# [EXERCISE BRIEF]
Your result should be every line of the records below that contains the word "store".

# [LISTED RECORDS]
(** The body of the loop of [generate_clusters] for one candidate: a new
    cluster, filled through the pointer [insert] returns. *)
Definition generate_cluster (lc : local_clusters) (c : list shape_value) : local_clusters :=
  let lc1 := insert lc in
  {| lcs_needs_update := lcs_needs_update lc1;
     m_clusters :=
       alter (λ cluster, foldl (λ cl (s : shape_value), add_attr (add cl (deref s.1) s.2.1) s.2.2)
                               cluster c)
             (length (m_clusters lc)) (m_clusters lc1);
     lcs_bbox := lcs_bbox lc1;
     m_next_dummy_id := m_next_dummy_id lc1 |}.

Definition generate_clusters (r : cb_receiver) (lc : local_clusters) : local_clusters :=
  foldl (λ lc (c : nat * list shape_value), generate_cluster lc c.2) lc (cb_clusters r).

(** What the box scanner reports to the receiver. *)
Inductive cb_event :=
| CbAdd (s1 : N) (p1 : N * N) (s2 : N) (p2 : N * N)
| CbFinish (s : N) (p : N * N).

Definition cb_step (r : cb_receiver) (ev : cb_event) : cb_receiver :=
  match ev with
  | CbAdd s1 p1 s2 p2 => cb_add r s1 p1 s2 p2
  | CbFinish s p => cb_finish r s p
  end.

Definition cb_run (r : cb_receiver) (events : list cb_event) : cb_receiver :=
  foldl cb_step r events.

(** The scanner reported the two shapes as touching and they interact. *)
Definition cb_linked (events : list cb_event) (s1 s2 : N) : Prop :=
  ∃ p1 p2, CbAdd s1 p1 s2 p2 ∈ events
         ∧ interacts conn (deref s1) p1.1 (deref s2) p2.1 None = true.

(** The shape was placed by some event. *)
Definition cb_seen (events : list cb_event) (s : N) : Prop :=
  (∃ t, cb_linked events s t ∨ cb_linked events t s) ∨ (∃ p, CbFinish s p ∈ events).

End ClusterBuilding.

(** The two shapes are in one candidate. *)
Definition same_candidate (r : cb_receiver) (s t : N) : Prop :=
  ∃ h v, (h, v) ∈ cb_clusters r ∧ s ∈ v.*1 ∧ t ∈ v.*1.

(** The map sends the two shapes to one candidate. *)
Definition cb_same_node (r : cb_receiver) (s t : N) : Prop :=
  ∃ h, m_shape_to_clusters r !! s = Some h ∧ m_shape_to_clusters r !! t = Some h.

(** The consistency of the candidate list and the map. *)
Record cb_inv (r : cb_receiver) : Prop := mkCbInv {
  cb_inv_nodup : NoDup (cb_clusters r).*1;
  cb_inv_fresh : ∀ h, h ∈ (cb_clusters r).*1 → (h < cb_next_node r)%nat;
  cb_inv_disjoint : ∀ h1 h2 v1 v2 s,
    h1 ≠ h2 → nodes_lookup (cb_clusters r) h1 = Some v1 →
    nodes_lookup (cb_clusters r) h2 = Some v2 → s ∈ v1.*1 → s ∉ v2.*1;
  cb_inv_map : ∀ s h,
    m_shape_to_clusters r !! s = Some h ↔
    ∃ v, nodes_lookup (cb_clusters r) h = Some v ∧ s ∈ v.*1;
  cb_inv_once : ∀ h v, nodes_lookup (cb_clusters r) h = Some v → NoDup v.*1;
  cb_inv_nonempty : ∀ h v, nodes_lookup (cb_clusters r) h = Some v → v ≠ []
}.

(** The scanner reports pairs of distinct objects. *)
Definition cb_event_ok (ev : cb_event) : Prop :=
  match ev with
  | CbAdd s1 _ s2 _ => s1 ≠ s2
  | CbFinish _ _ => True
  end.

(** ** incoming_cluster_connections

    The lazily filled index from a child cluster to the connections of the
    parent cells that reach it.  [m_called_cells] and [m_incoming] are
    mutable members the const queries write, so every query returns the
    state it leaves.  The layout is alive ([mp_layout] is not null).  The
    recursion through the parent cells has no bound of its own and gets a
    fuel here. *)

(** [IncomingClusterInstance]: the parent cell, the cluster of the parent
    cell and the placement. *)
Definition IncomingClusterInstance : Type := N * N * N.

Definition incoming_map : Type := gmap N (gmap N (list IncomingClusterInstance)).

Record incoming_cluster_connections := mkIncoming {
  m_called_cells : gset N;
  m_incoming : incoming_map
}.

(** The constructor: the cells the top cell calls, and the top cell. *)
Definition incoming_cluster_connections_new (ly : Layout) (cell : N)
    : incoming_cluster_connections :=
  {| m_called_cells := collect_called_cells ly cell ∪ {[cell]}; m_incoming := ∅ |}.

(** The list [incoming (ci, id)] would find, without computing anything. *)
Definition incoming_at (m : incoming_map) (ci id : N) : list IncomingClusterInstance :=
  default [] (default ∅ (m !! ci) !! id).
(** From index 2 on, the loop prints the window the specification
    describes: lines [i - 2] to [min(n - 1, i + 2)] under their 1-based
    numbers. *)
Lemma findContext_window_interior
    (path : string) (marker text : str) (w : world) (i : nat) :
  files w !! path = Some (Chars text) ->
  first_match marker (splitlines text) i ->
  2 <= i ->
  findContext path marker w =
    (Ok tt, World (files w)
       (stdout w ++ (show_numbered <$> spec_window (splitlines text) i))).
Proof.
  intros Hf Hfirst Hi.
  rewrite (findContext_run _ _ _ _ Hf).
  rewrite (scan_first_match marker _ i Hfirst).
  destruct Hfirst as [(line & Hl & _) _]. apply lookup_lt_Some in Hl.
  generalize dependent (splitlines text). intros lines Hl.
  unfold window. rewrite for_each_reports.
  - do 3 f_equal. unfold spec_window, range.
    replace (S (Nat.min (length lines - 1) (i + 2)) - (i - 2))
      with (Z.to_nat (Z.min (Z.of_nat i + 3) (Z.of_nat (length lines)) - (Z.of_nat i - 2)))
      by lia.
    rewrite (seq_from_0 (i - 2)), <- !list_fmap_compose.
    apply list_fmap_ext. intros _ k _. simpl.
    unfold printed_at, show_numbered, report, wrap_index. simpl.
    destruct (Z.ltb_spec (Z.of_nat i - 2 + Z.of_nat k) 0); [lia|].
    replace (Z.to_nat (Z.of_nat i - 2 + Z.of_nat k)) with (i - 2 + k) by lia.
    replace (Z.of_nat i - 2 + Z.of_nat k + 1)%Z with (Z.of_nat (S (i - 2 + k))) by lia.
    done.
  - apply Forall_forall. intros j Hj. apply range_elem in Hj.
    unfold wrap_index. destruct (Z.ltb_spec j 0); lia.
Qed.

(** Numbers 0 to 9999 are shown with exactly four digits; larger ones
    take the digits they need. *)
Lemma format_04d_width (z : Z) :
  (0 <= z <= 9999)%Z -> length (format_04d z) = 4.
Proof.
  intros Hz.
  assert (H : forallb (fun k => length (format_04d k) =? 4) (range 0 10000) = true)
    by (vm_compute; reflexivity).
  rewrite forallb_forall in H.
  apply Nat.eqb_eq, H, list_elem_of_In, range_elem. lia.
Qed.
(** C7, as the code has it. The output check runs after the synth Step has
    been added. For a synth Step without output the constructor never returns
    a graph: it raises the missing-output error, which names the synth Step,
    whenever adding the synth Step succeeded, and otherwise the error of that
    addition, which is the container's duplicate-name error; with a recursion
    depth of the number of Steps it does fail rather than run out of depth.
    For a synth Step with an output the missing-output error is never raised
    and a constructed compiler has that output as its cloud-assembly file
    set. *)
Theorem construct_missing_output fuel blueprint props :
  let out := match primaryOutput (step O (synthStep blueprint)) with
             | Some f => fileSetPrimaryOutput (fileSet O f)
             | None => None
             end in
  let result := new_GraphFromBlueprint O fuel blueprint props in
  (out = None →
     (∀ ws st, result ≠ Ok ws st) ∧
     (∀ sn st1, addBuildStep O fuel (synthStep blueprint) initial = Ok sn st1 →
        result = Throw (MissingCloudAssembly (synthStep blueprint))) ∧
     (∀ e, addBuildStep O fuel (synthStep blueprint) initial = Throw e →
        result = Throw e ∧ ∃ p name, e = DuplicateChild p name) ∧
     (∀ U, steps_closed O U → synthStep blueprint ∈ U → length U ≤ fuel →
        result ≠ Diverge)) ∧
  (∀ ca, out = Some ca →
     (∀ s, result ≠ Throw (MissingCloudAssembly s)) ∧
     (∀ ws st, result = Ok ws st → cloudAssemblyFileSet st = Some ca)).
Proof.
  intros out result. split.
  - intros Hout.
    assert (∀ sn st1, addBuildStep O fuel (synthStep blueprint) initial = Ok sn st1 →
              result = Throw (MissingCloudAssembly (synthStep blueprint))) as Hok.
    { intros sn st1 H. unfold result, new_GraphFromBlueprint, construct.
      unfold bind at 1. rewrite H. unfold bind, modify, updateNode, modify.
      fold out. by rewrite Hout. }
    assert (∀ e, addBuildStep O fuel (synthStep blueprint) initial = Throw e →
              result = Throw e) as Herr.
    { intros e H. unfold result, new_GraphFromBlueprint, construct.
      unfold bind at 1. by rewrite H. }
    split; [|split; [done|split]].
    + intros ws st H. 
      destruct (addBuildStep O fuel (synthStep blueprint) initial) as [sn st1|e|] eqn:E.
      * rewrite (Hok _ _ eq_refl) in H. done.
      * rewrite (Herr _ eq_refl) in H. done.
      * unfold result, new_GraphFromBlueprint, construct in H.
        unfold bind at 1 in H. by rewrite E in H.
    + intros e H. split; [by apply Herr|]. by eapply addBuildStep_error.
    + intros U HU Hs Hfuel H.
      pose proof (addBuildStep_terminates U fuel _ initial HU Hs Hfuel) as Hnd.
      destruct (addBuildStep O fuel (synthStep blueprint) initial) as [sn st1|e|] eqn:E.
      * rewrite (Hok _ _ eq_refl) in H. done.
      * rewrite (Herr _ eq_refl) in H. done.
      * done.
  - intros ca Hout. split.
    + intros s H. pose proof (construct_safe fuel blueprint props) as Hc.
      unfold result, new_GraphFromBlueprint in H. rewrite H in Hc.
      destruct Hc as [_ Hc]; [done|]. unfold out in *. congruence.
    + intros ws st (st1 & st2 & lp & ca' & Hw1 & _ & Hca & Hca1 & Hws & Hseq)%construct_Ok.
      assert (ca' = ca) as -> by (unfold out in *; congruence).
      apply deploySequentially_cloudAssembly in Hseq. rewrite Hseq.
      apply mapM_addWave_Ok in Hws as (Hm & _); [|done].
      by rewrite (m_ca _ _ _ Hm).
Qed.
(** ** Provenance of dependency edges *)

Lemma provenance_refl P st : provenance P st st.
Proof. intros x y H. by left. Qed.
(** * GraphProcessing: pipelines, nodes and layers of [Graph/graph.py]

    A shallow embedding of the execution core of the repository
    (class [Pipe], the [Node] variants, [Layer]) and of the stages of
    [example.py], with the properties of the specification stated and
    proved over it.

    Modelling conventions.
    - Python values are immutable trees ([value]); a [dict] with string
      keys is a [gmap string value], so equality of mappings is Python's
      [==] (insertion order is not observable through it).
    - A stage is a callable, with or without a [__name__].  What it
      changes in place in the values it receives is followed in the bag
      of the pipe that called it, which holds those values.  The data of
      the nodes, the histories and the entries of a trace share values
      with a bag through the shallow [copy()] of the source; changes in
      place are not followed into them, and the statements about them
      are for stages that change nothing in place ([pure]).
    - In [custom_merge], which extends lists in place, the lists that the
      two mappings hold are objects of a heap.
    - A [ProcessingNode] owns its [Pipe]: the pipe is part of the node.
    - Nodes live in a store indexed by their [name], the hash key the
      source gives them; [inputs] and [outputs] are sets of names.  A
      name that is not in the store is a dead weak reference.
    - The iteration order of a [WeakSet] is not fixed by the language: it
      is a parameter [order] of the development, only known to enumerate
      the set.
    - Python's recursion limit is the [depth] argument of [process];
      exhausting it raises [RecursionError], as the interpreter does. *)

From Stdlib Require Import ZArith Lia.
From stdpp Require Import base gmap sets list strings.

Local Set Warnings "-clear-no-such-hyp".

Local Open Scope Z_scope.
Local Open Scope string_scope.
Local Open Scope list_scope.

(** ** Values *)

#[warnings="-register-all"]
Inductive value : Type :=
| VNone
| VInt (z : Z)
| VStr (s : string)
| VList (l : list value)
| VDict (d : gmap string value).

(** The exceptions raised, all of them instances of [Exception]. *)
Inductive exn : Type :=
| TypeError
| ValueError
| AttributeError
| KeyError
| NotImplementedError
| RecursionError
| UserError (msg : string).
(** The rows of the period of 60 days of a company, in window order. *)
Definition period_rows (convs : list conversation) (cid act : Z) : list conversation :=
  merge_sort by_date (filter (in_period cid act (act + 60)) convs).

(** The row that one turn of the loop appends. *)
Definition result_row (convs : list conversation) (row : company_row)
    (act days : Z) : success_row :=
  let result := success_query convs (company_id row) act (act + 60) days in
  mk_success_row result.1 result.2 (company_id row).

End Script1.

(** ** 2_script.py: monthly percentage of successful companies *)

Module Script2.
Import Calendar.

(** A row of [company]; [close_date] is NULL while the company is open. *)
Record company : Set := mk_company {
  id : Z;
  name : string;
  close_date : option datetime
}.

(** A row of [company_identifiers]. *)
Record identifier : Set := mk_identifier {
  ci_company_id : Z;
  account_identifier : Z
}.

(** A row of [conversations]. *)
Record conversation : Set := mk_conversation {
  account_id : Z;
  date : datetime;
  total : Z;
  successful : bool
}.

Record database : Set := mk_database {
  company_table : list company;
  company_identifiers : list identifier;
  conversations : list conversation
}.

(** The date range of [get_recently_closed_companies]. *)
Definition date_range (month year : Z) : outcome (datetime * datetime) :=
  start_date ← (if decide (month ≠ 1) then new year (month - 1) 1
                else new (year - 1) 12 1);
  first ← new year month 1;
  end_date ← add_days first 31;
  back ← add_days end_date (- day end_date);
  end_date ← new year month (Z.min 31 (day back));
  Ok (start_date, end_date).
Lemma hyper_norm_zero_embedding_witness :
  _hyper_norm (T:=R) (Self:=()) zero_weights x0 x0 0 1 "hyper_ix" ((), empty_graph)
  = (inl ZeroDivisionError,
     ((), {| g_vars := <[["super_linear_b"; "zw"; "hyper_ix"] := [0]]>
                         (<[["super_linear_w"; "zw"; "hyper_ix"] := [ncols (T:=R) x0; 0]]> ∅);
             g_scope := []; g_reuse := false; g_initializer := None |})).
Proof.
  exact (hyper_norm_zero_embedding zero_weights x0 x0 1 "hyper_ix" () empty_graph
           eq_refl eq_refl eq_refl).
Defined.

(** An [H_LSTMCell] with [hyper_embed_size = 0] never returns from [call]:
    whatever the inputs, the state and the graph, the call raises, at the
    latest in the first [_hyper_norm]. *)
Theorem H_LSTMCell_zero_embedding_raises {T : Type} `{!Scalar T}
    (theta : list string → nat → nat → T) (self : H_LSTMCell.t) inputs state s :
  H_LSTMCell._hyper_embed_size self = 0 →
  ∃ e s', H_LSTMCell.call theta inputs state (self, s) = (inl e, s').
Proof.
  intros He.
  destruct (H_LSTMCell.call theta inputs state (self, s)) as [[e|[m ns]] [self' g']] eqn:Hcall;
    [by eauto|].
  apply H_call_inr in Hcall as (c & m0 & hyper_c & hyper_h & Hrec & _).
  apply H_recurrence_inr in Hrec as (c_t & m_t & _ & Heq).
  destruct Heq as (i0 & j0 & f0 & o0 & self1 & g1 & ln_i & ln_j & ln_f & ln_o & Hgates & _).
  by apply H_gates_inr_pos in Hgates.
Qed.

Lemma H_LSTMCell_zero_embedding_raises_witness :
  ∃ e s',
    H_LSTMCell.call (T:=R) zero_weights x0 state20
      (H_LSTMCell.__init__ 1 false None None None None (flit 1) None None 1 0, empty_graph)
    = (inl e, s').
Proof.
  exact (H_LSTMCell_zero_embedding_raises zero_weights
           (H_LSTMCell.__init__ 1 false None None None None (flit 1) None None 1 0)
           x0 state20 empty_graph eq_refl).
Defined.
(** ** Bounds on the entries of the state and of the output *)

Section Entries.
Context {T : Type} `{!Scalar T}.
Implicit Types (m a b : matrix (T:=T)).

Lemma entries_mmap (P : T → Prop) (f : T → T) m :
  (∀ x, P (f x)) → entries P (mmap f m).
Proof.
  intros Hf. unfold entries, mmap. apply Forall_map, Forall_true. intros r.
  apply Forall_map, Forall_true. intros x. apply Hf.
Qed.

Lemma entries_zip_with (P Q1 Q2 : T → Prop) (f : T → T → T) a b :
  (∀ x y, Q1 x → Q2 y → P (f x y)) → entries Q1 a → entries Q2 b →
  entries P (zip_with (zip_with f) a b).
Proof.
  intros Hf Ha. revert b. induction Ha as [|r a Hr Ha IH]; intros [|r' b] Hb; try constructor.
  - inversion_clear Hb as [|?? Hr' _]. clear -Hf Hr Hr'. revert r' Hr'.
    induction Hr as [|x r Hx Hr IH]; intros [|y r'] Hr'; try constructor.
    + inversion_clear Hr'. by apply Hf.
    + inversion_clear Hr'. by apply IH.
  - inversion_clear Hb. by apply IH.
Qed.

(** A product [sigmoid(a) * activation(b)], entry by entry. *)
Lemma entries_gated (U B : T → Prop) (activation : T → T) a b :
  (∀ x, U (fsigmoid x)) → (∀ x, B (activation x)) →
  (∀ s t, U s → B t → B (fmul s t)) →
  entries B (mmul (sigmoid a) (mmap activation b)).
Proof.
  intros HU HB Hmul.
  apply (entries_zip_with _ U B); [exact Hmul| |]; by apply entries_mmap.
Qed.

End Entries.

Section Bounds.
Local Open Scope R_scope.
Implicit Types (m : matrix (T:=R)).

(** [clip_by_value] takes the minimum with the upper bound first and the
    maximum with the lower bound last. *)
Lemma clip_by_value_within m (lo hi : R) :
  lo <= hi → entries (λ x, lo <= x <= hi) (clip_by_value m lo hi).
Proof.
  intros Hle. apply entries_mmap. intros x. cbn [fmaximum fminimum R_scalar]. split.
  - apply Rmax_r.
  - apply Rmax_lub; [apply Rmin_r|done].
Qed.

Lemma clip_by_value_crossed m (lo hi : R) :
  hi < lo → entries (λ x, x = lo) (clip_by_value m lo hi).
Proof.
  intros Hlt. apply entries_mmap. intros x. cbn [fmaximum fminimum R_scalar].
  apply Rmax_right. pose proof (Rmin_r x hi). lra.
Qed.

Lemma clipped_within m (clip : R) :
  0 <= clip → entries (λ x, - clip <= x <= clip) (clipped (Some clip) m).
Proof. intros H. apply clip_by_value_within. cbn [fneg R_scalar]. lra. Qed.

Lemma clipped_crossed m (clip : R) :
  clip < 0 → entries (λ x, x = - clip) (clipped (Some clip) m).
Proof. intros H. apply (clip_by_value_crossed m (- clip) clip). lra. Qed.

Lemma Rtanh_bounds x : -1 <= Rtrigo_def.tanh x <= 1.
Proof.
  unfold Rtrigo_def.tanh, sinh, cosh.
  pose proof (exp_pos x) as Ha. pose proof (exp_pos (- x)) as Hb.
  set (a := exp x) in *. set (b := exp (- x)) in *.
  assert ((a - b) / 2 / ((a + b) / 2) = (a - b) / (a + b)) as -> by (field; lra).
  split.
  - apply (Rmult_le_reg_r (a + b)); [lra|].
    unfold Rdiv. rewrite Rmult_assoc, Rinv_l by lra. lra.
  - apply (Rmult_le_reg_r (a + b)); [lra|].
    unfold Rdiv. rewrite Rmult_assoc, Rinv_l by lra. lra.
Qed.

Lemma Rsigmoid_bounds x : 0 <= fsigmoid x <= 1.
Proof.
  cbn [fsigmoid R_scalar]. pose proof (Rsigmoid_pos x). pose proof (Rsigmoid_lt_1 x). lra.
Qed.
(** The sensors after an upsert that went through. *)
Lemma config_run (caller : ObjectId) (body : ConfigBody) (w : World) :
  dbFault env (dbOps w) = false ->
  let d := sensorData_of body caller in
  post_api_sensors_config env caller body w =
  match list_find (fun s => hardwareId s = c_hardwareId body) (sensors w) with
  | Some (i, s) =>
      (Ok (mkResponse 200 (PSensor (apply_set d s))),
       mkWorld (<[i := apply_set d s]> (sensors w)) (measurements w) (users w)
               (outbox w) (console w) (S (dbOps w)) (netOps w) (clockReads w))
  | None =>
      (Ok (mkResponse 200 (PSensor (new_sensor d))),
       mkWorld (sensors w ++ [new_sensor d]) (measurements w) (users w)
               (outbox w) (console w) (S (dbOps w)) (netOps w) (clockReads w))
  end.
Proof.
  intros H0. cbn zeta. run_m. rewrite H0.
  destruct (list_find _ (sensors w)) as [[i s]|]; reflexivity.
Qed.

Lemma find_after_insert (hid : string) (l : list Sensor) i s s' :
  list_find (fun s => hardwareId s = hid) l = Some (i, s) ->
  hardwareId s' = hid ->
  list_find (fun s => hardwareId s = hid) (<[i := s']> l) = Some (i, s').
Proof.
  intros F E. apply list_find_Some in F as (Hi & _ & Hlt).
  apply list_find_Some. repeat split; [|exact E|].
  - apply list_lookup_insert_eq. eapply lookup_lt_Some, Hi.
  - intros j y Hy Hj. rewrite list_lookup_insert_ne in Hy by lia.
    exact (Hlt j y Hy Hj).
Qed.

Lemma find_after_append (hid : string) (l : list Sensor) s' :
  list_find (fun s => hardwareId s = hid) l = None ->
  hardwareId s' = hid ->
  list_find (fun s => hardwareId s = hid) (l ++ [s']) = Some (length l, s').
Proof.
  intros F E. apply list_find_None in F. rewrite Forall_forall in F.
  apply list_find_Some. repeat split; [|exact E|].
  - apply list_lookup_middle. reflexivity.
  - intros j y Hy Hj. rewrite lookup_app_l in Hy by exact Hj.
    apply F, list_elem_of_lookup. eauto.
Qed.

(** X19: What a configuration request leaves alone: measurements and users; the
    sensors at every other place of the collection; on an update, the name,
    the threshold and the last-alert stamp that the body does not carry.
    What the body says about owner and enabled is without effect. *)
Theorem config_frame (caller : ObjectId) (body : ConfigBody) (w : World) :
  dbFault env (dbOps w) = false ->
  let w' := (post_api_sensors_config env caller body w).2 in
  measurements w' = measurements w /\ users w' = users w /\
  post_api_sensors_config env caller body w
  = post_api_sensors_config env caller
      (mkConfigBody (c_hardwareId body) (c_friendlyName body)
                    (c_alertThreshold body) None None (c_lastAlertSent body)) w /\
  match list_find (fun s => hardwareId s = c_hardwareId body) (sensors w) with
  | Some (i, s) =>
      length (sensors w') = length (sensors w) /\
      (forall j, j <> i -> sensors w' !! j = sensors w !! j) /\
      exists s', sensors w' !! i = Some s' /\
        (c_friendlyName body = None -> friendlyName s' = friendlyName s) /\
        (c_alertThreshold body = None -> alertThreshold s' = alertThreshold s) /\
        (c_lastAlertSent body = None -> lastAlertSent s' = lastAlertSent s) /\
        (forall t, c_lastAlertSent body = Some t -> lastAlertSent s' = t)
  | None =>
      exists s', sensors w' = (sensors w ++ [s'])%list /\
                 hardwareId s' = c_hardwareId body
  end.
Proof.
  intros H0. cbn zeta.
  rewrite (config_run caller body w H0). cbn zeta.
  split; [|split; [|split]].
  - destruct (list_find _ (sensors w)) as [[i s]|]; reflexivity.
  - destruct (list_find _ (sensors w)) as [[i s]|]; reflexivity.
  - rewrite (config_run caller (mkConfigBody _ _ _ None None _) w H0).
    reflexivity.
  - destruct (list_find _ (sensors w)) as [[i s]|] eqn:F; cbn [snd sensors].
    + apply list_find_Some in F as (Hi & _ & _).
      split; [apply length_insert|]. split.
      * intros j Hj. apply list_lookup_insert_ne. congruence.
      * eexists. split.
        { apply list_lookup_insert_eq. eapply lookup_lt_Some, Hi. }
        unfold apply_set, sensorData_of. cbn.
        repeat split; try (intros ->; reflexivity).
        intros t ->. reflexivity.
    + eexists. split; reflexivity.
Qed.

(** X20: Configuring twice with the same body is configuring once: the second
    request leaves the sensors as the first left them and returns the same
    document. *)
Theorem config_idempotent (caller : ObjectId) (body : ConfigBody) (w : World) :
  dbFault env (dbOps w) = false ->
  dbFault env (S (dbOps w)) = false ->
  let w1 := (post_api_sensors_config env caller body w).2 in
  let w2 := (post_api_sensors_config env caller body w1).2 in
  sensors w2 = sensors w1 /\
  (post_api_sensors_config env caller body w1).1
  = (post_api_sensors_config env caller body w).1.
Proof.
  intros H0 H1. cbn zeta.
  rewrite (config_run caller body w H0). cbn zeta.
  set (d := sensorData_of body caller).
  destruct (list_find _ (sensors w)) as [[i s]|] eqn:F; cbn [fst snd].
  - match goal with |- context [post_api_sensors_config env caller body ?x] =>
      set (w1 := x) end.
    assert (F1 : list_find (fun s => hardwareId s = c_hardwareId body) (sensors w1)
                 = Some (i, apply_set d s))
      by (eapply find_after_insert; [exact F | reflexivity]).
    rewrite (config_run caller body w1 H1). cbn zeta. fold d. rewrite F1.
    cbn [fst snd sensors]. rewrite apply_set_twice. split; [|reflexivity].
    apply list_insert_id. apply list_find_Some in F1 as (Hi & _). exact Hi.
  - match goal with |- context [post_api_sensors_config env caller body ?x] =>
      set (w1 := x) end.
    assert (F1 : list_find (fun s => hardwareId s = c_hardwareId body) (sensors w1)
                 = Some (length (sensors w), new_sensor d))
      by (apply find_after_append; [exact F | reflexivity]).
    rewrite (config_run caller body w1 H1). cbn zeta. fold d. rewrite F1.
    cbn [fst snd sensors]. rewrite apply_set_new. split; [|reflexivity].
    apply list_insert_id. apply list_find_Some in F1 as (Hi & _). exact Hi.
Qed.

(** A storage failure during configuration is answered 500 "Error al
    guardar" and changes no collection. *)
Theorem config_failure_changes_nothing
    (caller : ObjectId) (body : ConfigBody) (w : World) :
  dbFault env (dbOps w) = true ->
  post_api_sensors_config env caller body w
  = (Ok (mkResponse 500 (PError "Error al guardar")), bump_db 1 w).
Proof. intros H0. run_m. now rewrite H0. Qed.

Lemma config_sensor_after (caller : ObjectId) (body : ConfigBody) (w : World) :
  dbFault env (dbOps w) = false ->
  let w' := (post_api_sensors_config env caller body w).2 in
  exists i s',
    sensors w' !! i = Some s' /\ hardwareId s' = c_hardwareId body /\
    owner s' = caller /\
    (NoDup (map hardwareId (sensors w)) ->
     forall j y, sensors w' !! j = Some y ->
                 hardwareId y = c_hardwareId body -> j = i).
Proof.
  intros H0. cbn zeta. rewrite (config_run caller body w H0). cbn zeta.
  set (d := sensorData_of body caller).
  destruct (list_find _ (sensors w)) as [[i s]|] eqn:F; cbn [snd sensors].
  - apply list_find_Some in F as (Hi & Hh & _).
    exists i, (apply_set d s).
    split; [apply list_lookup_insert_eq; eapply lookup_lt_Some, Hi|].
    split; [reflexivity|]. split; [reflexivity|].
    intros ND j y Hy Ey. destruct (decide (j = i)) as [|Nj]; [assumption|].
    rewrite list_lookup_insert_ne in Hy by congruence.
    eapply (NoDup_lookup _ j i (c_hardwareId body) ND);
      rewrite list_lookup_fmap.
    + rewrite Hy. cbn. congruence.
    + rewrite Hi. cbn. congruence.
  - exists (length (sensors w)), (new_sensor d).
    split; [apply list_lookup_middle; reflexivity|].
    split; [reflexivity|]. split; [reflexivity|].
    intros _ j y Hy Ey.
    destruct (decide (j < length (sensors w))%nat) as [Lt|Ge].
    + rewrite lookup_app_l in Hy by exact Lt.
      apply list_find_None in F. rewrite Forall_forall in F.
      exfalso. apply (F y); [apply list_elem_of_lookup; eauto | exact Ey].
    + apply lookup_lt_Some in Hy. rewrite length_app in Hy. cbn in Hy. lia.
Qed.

# [WRITTEN RESPONSE]
    - Nodes live in a store indexed by their [name], the hash key the
      name that is not in the store is a dead weak reference.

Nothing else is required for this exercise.